Geopolítica al caos: chevron y enterprise, escudos energéticos en tiempos turbulentos

El tablero mundial se tambalea. La geopolítica actual, sin exageraciones, es un caos absoluto. Incluso con las cautelas del ex-presidente Trump sobre un pronto fin al conflicto con Irán, la incertidumbre reina. Invertir ya no es cuestión de análisis teórico, sino de construir defensas ante giros inesperados.

Dos empresas, dos estrategias para navegar la tormenta

Dos empresas, dos estrategias para navegar la tormenta

Si la volatilidad es la norma, ¿cómo proteger la cartera? Dos nombres emergen como opciones sólidas: Chevron y Enterprise Products Partners. Ambas compañías, aunque operan en sectores distintos, comparten una característica esencial: una resiliencia probada.
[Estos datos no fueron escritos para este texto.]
(** ** Exporting the session *)

Lemma get_hist_params_range_aux (w : main_window.HistWidgets) :
  (snd (fst (main_window._get_hist_params w)) = None
   /\ snd (main_window._get_hist_params w) = None)
  \/ exists a b,
       snd (fst (main_window._get_hist_params w)) = Some a
       /\ snd (main_window._get_hist_params w) = Some b.
Proof.
  unfold main_window._get_hist_params.
  destruct (main_window.checkHistRange w); [| now left].
  destruct (Rleb _ _); [now left |]. right. simpl. eauto.
Qed.

(** X21: [on_export] writes a file only through [save_csv], on a non-empty
    path and with at least one value: the values saved are the session's
    measurements restricted to the histogram range when one is in force (all
    of them otherwise), in session order, and the reported count is between
    1 and the session count.  In every other outcome the files are
    untouched. *)
Theorem on_export_saves (fmt : R -> string) (g : main_window.Gui)
    (w : main_window.HistWidgets) (fs fs' : io_utils.filesystem)
    (dialog_path : string) (ev : main_window.export_event) :
  main_window.on_export fmt g w fs dialog_path = Some (fs', ev) ->
  match ev with
  | main_window.SavedCsv filtered res =>
      exists total,
        session_total_nm (main_window.heap g) (main_window.session g)
          = Some total
        /\ let lo := snd (fst (main_window._get_hist_params w)) in
           let hi := snd (main_window._get_hist_params w) in
           let exported := main_window._filter_values_by_range total lo hi in
           io_utils.save_csv fmt fs exported dialog_path = Some (fs', res)
           /\ truthy dialog_path = true
           /\ io_utils.path res = dialog_path
           /\ io_utils.count res = length exported
           /\ (1 <= io_utils.count res <= length total)%nat
           /\ (filtered = false -> exported = total)
  | _ => fs' = fs
  end.
Proof.
  unfold main_window.on_export.
  rewrite total_count_total_nm.
  destruct (session_total_nm (main_window.heap g) (main_window.session g))
    as [total |]; simpl option_map; cbv beta iota; [| discriminate].
  destruct (length total =? 0)%nat; [intros H; now injection H as <- <- |].
  pose proof (get_hist_params_range_aux w) as Hparams.
  destruct (main_window._get_hist_params w) as [[bins lo] hi].
  assert (Hflt : forall exported filtered,
    match exported with
    | [] => Some (fs, main_window.NoDataInRange)
    | _ :: _ =>
        if negb (truthy dialog_path) then Some (fs, main_window.SaveCanceled)
        else
          match io_utils.save_csv fmt fs exported dialog_path with
          | Some (fs'0, result) =>
              Some (fs'0, main_window.SavedCsv filtered result)
          | None => None
          end
    end = Some (fs', ev) ->
    (length exported <= length total)%nat ->
    match ev with
    | main_window.SavedCsv f res =>
        f = filtered
        /\ io_utils.save_csv fmt fs exported dialog_path = Some (fs', res)
        /\ truthy dialog_path = true
        /\ io_utils.path res = dialog_path
        /\ io_utils.count res = length exported
        /\ (1 <= io_utils.count res <= length total)%nat
    | _ => fs' = fs
    end).
  { intros exported filtered Hrun Hlen.
    destruct exported as [| v exported];
      [injection Hrun as <- <-; reflexivity |].
    destruct (truthy dialog_path) eqn:Hp; simpl negb in Hrun; cbv iota in Hrun;
      [| injection Hrun as <- <-; reflexivity].
    destruct (io_utils.save_csv fmt fs (v :: exported) dialog_path)
      as [[fs0 res] |] eqn:Hsave; [| discriminate].
    injection Hrun as <- <-.
    split; [reflexivity |]. split; [reflexivity |]. split; [reflexivity |].
    unfold io_utils.save_csv in Hsave.
    destruct (io_utils.writable fs dialog_path); [| discriminate].
    injection Hsave as _ <-. simpl in *. repeat split; lia. }
  cbn [fst snd] in Hparams |- *.
  destruct Hparams as [(-> & ->) | (a & b & -> & ->)].
  - intros Hrun. specialize (Hflt total false Hrun (le_n _)).
    destruct ev; try exact Hflt.
    destruct Hflt as (-> & Hsave & Hp & Hpath & Hcount & Hrange).
    exists total. cbv zeta. split; [reflexivity |].
    split; [exact Hsave |]. split; [exact Hp |]. split; [exact Hpath |].
    split; [exact Hcount |]. split; [exact Hrange |]. reflexivity.
  - intros Hrun.
    specialize (Hflt (main_window._filter_values_by_range total (Some a) (Some b))
                  true Hrun (filter_length_le _ _)).
    destruct ev; try exact Hflt.
    destruct Hflt as (-> & Hsave & Hp & Hpath & Hcount & Hrange).
    exists total. cbv zeta. split; [reflexivity |].
    split; [exact Hsave |]. split; [exact Hp |]. split; [exact Hpath |].
    split; [exact Hcount |]. split; [exact Hrange |]. discriminate.
Qed.
Lemma Pokemon_Unmarshal_wf (data : bytes) (x : Pokemon.Pokemon) :
Pokemon.Unmarshal data Pokemon.zero = Ok x -> fields_wf (Pokemon.fields x) = true.
Proof.
unfold Pokemon.Unmarshal.
destruct (unmarshal_fields data (Pokemon.fields Pokemon.zero)) as [fs|] eqn:Hu;
  [|discriminate].
intros [= <-].
destruct (unmarshal_fields_wf data (Pokemon.fields Pokemon.zero) fs) as [Hwf Hsame];
  [|exact Hu|].
{ cbn. repeat constructor. }
rewrite Pokemon_fields_of_fields by exact Hsame. apply fields_wf_Forall, Hwf.
Qed.

Lemma Pokemon_roundtrip (x : Pokemon.Pokemon) (text : string) :
is_int (Pokemon.Power x) = true -> Pokemon.Marshal x = Ok text ->
Pokemon.Unmarshal text Pokemon.zero = Ok (pokemon_coerce x).
Proof.
intros Hp Hm. unfold Pokemon.Unmarshal, Pokemon.Marshal in *.
rewrite (unmarshal_marshal (Pokemon.fields x) (Pokemon.fields Pokemon.zero) text);
  [reflexivity | discriminate | | reflexivity | | | | exact Hm].
- cbn. apply (bool_decide_unpack _). vm_compute. reflexivity.
- cbn. repeat (constructor; [reflexivity|]). constructor.
- cbn. repeat constructor; cbn; auto.
- cbn. repeat (constructor; [reflexivity|]). constructor.
Qed.

(** A well-formed record is read back exactly as it was written. *)
Lemma Bank_roundtrip_wf (x : Bank.LoanApplication) (text : string) :
fields_wf (Bank.fields x) = true -> Bank.Marshal x = Ok text ->
Bank.Unmarshal text Bank.zero = Ok x.
Proof.
intros Hwf Hm. apply fields_wf_Forall in Hwf.
unfold Bank.Unmarshal, Bank.Marshal in *.
rewrite (unmarshal_marshal (Bank.fields x) (Bank.fields Bank.zero) text);
  [ | discriminate | | reflexivity | | | | exact Hm].
- rewrite coerce_fields_wf by assumption. destruct x; reflexivity.
- cbn. apply (bool_decide_unpack _). vm_compute. reflexivity.
- cbn. repeat (constructor; [reflexivity|]). constructor.
- eapply Forall_impl; [exact Hwf|]. intros f. apply wf_encodable.
- cbn. repeat (constructor; [reflexivity|]). constructor.
Qed.

Lemma Pokemon_roundtrip_wf (x : Pokemon.Pokemon) (text : string) :
fields_wf (Pokemon.fields x) = true -> Pokemon.Marshal x = Ok text ->
Pokemon.Unmarshal text Pokemon.zero = Ok x.
Proof.
intros Hwf Hm. apply fields_wf_Forall in Hwf.
unfold Pokemon.Unmarshal, Pokemon.Marshal in *.
rewrite (unmarshal_marshal (Pokemon.fields x) (Pokemon.fields Pokemon.zero) text);
  [ | discriminate | | reflexivity | | | | exact Hm].
- rewrite coerce_fields_wf by assumption. destruct x; reflexivity.
- cbn. apply (bool_decide_unpack _). vm_compute. reflexivity.
- cbn. repeat (constructor; [reflexivity|]). constructor.
- eapply Forall_impl; [exact Hwf|]. intros f. apply wf_encodable.
- cbn. repeat (constructor; [reflexivity|]). constructor.
Qed.

End Structs2.



Lemma filter_in_range_all (l : list (string * bytes)) :
  filter (fun p => in_range "" "" (fst p) = true) l = l.
Proof.
  induction l as [|p l IH]; [reflexivity|].
  rewrite filter_cons_True by reflexivity. rewrite IH. reflexivity.
Qed.

(** The full range scan yields every live key with its value, once. *)
Lemma ledger_range_all (l : Ledger) :
  exists kvs : list (string * bytes),
    ledger_range "" "" l = map (fun p => mkKV (fst p) (snd p)) kvs
    /\ kvs ≡ₚ map_to_list (world l)
    /\ Sorted key_le kvs.
Proof.
  unfold ledger_range. rewrite filter_in_range_all.
  exists (merge_sort key_le (map_to_list (world l))).
  split; [reflexivity|]. split; [apply merge_sort_Permutation|].
  apply Sorted_merge_sort. intros a b. unfold key_le.
  destruct (String.leb_total (fst a) (fst b)); auto.
Qed.

Lemma mapM_result_Forall2 {A B} (f : A -> result B) (l : list A) :
  Forall (fun a => exists b, f a = Ok b) l ->
  exists bs, mapM_result f l = Ok bs /\ Forall2 (fun a b => f a = Ok b) l bs.
Proof.
  induction 1 as [|a l [b Hb] _ (bs & Hbs & IH)].
  - exists []. split; [reflexivity | constructor].
  - exists (b :: bs). cbn [mapM_result]. rewrite Hb, Hbs. split; [reflexivity|].
    constructor; assumption.
Qed.

(** * The contracts on the ledger *)

Ltac tx_unfold :=
  unfold mbind, mret, tx_bind, tx_ret, bind, ret, fail, lift, wrap,
         getState, putState, delState, getStateByRange, getHistoryForKey in *.

Arguments appendString : simpl never.
Arguments FormatInt : simpl never.
Arguments CoerceUTF8 : simpl never.
Arguments ValidString : simpl never.
Arguments is_int : simpl never.
Arguments is_float64 : simpl never.
Arguments IsInfOrNaN : simpl never.
Arguments wrap64 : simpl never.

Section Serialization.
Context `{Strconv}.

Lemma encode_fields_ok (fs : gofields) (next : string) :
  Forall (fun f => representable (snd f) = true) fs ->
  exists text, encode_fields next fs = Ok text.
Proof.
  intros Hall. revert next. induction Hall as [|[name v] fs Hv _ IH]; intros next.
  - simpl. eauto.
  - cbn [encode_fields]. destruct (IH ",") as [r ->].
    destruct v as [s|z|f|b]; cbn [encode_value]; eauto.
    cbn in Hv. apply negb_true_iff in Hv. rewrite Hv. eauto.
Qed.

Lemma marshal_fields_ok (fs : gofields) :
  Forall (fun f => representable (snd f) = true) fs ->
  exists text, marshal_fields fs = Ok text.
Proof.
  intros Hall. unfold marshal_fields. destruct fs; [eauto|].
  apply encode_fields_ok, Hall.
Qed.

(** A loan is serialized unless its interest rate is an infinity or
    not-a-number, which JSON cannot write. *)
Lemma Bank_Marshal_finite (x : Bank.LoanApplication) :
  IsInfOrNaN (Bank.InterestRate x) = false -> exists v, Bank.Marshal x = Ok v.
Proof.
  intros Hf. apply marshal_fields_ok. unfold Bank.fields.
  repeat constructor. cbn. rewrite Hf. reflexivity.
Qed.

Lemma Bank_Marshal_nonfinite (x : Bank.LoanApplication) :
  IsInfOrNaN (Bank.InterestRate x) = true -> Bank.Marshal x = Err ErrUnsupportedValue.
Proof.
  intros Hf. unfold Bank.Marshal, marshal_fields, Bank.fields.
  cbn [encode_fields encode_value]. rewrite Hf. reflexivity.
Qed.

Lemma Pokemon_Marshal_ok (x : Pokemon.Pokemon) : exists v, Pokemon.Marshal x = Ok v.
Proof. apply marshal_fields_ok. unfold Pokemon.fields. repeat constructor. Qed.

Lemma Identity_Marshal_ok (x : Identity.Identity) : exists v, Identity.Marshal x = Ok v.
Proof. apply marshal_fields_ok. unfold Identity.fields. repeat constructor. Qed.

End Serialization.

Lemma is_int_wrap64 (z : Z) : is_int (wrap64 z) = true.
Proof.
  unfold is_int, wrap64, MinInt64, MaxInt64.
  pose proof (Z.mod_pos_bound (z + 2 ^ 63) (2 ^ 64) ltac:(lia)). lia.
Qed.

Lemma wrap64_small (z : Z) : - 2 ^ 63 <= z <= 2 ^ 63 - 1 -> wrap64 z = z.
Proof. intros Hz. unfold wrap64. rewrite Z.mod_small by lia. lia. Qed.

Section Claims.
Context `{Strconv}.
Chevron, como bien señala la información, ha sido uno de los grandes beneficiados en 2026. La correlación entre el aumento de los precios del petróleo y el rendimiento de la compañía es innegable. La amenaza del Estrecho de Hormuz, si persiste, podría impulsar aún más sus acciones. Pero, ¿qué ocurre si el mercado se desploma? A diferencia de lo que muchos predicen, Chevron posee una estructura de costes tan eficiente que podría mantener sus dividendos y financiar sus inversiones, incluso con precios del crudo por debajo de los 50 dólares. Su posición en la producción de gas natural, especialmente en el contexto de la creciente demanda de data centers, le otorga una ventaja estratégica. Y no olvidemos las oportunidades, aunque sean inciertas, en Venezuela.

Enterprise Products Partners, por su parte, es la columna vertebral de las exportaciones de NGLs (Gas Natural Líquido) de Estados Unidos. La crisis en el Medio Oriente ha intensificado la importancia de su red de tuberías y terminales. El futuro de los NGLs y los petroquímicos parece brillante, impulsado por una demanda global en expansión. Con un rendimiento de distribución de cerca del 5.9% y un historial de aumentos constantes durante más de dos décadas – incluyendo la Gran Recesión, el desplome de 2015-2017 y la pandemia – esta empresa es un faro de estabilidad en un mundo convulso. Su modelo de negocio basado en tarifas, sumado a cláusulas de ajuste por inflación en la mayoría de sus contratos de largo plazo, la protege de la volatilidad del precio del petróleo y el gas. La fortaleza de su balance, producto de más de dos décadas de flujo de caja constante, la convierte en una apuesta segura.

En definitiva, Chevron y Enterprise Products Partners no son solo inversiones; son refugios en un entorno geopolítico que desafía la lógica. Son la encarnación de la solidez, la previsión y la capacidad de adaptarse a las circunstancias. Y, en un mundo donde las certezas son un lujo, esa es la mejor estrategia posible.